Prompt:
Give back each line of the data exactly.

[Stored items]
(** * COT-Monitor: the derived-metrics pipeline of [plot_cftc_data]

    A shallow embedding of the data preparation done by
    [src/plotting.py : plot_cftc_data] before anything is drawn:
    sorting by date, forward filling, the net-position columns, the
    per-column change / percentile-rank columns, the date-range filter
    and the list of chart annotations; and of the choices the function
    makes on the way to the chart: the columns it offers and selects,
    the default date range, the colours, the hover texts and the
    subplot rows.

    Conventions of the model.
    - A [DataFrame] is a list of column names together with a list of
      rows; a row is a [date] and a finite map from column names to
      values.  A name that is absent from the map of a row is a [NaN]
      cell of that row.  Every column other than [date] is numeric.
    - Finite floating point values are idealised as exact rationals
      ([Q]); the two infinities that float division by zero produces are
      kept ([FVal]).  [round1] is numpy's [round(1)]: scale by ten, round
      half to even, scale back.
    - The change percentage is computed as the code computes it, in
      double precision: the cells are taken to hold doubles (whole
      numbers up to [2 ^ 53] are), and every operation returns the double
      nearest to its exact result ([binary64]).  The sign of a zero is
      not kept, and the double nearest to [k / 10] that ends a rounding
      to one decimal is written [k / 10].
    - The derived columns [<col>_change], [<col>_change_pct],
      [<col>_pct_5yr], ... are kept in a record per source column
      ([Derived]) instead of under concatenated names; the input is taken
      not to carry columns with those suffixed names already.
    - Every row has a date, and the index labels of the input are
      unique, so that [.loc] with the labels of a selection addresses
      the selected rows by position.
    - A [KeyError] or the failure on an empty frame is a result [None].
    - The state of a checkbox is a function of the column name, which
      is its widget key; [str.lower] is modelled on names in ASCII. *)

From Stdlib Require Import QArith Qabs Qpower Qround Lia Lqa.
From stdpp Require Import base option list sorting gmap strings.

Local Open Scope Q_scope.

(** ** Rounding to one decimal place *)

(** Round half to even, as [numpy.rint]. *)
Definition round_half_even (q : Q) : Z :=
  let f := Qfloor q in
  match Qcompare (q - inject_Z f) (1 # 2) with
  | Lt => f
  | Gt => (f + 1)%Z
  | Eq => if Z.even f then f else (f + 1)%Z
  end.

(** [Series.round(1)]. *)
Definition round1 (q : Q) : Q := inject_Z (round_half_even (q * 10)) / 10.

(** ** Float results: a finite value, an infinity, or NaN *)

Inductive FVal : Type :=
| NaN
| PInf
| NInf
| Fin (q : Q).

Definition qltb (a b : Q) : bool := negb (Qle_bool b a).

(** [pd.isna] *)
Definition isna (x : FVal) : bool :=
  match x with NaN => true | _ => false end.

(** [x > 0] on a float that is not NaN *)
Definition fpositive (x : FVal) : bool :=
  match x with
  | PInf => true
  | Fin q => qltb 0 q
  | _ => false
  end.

Your response:
(** * COT-Monitor: the derived-metrics pipeline of [plot_cftc_data]

    A shallow embedding of the data preparation done by
    [src/plotting.py : plot_cftc_data] before anything is drawn:
    sorting by date, forward filling, the net-position columns, the
    per-column change / percentile-rank columns, the date-range filter
    and the list of chart annotations; and of the choices the function
    makes on the way to the chart: the columns it offers and selects,
    the default date range, the colours, the hover texts and the
    subplot rows.

    Conventions of the model.
    - A [DataFrame] is a list of column names together with a list of
      rows; a row is a [date] and a finite map from column names to
      values.  A name that is absent from the map of a row is a [NaN]
      cell of that row.  Every column other than [date] is numeric.
    - Finite floating point values are idealised as exact rationals
      ([Q]); the two infinities that float division by zero produces are
      kept ([FVal]).  [round1] is numpy's [round(1)]: scale by ten, round
      half to even, scale back.
    - The change percentage is computed as the code computes it, in
      double precision: the cells are taken to hold doubles (whole
      numbers up to [2 ^ 53] are), and every operation returns the double
      nearest to its exact result ([binary64]).  The sign of a zero is
      not kept, and the double nearest to [k / 10] that ends a rounding
      to one decimal is written [k / 10].
    - The derived columns [<col>_change], [<col>_change_pct],
      [<col>_pct_5yr], ... are kept in a record per source column
      ([Derived]) instead of under concatenated names; the input is taken
      not to carry columns with those suffixed names already.
    - Every row has a date, and the index labels of the input are
      unique, so that [.loc] with the labels of a selection addresses
      the selected rows by position.
    - A [KeyError] or the failure on an empty frame is a result [None].
    - The state of a checkbox is a function of the column name, which
      is its widget key; [str.lower] is modelled on names in ASCII. *)

From Stdlib Require Import QArith Qabs Qpower Qround Lia Lqa.
From stdpp Require Import base option list sorting gmap strings.

Local Open Scope Q_scope.

(** ** Rounding to one decimal place *)

(** Round half to even, as [numpy.rint]. *)
Definition round_half_even (q : Q) : Z :=
  let f := Qfloor q in
  match Qcompare (q - inject_Z f) (1 # 2) with
  | Lt => f
  | Gt => (f + 1)%Z
  | Eq => if Z.even f then f else (f + 1)%Z
  end.

(** [Series.round(1)]. *)
Definition round1 (q : Q) : Q := inject_Z (round_half_even (q * 10)) / 10.

(** ** Float results: a finite value, an infinity, or NaN *)

Inductive FVal : Type :=
| NaN
| PInf
| NInf
| Fin (q : Q).

Definition qltb (a b : Q) : bool := negb (Qle_bool b a).

(** [pd.isna] *)
Definition isna (x : FVal) : bool :=
  match x with NaN => true | _ => false end.

(** [x > 0] on a float that is not NaN *)
Definition fpositive (x : FVal) : bool :=
  match x with
  | PInf => true
  | Fin q => qltb 0 q
  | _ => false
  end.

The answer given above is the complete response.